=== Source records ===

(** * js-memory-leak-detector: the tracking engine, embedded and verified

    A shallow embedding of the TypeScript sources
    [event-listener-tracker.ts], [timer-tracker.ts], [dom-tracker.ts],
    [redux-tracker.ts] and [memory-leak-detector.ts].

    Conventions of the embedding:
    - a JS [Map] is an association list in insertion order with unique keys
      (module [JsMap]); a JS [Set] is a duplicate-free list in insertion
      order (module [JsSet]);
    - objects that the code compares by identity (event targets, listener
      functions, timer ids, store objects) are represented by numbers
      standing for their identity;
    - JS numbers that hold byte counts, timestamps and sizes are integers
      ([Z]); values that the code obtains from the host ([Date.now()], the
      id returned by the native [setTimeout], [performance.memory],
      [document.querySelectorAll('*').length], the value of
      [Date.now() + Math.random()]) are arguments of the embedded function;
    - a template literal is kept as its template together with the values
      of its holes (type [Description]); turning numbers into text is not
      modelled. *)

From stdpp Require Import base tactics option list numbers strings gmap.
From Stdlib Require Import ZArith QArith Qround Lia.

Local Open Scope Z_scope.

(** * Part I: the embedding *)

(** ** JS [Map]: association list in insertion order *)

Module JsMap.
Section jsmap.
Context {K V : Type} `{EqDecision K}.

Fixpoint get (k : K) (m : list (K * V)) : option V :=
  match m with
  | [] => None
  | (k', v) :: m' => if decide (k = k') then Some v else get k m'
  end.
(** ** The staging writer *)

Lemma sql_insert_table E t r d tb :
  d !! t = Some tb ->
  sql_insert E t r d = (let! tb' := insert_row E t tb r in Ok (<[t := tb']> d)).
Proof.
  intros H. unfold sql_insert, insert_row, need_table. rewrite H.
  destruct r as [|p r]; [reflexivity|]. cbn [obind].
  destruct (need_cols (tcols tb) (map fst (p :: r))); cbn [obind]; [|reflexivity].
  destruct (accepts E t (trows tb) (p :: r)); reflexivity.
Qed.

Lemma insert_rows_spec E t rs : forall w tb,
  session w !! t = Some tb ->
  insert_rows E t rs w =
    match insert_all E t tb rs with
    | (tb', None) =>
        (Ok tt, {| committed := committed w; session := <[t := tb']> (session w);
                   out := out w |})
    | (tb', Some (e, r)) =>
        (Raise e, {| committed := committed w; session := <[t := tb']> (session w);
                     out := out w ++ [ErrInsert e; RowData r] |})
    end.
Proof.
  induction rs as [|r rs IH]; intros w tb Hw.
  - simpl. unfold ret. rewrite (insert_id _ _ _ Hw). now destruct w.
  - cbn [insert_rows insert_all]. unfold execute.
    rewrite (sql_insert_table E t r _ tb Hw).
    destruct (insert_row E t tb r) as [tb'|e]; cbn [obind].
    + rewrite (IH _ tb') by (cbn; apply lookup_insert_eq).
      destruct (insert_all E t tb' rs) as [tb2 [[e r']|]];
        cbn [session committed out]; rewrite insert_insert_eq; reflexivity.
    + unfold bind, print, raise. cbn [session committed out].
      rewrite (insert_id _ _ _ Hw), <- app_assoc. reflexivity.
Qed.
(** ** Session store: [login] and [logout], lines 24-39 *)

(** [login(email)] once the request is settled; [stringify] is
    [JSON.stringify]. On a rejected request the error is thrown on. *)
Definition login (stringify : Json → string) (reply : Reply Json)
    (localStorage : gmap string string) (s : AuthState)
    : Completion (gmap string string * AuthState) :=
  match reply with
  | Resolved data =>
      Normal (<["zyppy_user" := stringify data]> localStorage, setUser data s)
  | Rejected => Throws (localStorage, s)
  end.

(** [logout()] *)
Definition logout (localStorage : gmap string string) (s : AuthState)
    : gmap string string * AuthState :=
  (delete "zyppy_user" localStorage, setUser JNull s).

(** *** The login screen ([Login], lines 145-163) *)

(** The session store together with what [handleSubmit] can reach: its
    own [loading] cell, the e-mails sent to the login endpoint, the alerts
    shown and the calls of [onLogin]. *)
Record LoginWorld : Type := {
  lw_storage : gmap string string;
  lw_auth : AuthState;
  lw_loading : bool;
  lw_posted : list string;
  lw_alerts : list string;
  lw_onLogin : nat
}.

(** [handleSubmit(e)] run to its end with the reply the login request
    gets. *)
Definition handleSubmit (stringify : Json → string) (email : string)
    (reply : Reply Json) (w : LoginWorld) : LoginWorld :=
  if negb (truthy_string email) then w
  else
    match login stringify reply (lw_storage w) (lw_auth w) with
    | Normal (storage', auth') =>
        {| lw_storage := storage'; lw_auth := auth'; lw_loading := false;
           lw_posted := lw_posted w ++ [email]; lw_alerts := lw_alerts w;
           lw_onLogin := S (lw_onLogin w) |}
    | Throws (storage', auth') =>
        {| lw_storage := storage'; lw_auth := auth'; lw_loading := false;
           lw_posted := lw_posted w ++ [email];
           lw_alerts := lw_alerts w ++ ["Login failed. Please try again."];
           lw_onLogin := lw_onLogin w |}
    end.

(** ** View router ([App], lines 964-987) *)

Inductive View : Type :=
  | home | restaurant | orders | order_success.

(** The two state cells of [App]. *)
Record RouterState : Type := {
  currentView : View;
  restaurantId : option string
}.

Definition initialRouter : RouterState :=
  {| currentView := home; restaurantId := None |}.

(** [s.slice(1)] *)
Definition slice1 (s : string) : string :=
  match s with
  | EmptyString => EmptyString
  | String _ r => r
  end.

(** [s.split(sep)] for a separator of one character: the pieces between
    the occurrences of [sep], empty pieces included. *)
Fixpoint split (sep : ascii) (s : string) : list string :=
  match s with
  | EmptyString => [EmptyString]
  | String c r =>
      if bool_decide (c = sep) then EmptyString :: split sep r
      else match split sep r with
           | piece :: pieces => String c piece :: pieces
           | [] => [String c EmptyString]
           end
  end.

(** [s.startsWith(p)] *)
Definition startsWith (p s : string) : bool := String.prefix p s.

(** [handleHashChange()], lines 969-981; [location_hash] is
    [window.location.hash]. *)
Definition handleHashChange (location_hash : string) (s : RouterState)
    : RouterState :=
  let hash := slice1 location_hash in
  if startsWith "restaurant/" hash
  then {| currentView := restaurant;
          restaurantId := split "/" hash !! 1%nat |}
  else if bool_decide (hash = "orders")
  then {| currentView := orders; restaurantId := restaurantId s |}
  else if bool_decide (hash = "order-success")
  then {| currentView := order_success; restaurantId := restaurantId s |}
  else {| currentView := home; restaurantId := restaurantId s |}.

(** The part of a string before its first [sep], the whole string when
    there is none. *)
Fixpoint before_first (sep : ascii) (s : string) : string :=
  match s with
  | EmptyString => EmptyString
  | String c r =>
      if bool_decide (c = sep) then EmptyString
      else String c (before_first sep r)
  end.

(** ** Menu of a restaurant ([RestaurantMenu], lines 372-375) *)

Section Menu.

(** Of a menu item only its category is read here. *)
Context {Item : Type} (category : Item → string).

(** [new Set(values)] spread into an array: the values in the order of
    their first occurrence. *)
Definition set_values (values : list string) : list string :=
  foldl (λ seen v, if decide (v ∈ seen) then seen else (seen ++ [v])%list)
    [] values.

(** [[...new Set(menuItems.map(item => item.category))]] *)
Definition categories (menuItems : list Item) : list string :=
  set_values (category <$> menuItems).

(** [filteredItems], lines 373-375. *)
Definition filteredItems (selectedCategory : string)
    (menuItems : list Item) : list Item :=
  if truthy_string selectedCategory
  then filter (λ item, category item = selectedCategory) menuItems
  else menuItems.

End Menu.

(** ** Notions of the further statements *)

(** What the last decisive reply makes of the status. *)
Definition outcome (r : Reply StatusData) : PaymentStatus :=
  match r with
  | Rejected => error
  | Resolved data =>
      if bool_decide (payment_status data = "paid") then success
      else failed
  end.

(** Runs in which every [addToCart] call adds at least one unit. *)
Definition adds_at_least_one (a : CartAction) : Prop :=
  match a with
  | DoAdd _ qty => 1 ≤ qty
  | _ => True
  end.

=== TO DO ===
Begin with the line above that has "shown and the calls of [onLogin]. *)" and continue through the line that has "(** [s.startsWith(p)] *)", setting each one down exactly. Stop there.

=== SOLUTION TO THE EXERCISE ===
    shown and the calls of [onLogin]. *)
Record LoginWorld : Type := {
  lw_storage : gmap string string;
  lw_auth : AuthState;
  lw_loading : bool;
  lw_posted : list string;
  lw_alerts : list string;
  lw_onLogin : nat
}.

(** [handleSubmit(e)] run to its end with the reply the login request
    gets. *)
Definition handleSubmit (stringify : Json → string) (email : string)
    (reply : Reply Json) (w : LoginWorld) : LoginWorld :=
  if negb (truthy_string email) then w
  else
    match login stringify reply (lw_storage w) (lw_auth w) with
    | Normal (storage', auth') =>
        {| lw_storage := storage'; lw_auth := auth'; lw_loading := false;
           lw_posted := lw_posted w ++ [email]; lw_alerts := lw_alerts w;
           lw_onLogin := S (lw_onLogin w) |}
    | Throws (storage', auth') =>
        {| lw_storage := storage'; lw_auth := auth'; lw_loading := false;
           lw_posted := lw_posted w ++ [email];
           lw_alerts := lw_alerts w ++ ["Login failed. Please try again."];
           lw_onLogin := lw_onLogin w |}
    end.

(** ** View router ([App], lines 964-987) *)

Inductive View : Type :=
  | home | restaurant | orders | order_success.

(** The two state cells of [App]. *)
Record RouterState : Type := {
  currentView : View;
  restaurantId : option string
}.

Definition initialRouter : RouterState :=
  {| currentView := home; restaurantId := None |}.

(** [s.slice(1)] *)
Definition slice1 (s : string) : string :=
  match s with
  | EmptyString => EmptyString
  | String _ r => r
  end.

(** [s.split(sep)] for a separator of one character: the pieces between
    the occurrences of [sep], empty pieces included. *)
Fixpoint split (sep : ascii) (s : string) : list string :=
  match s with
  | EmptyString => [EmptyString]
  | String c r =>
      if bool_decide (c = sep) then EmptyString :: split sep r
      else match split sep r with
           | piece :: pieces => String c piece :: pieces
           | [] => [String c EmptyString]
           end
  end.

(** [s.startsWith(p)] *)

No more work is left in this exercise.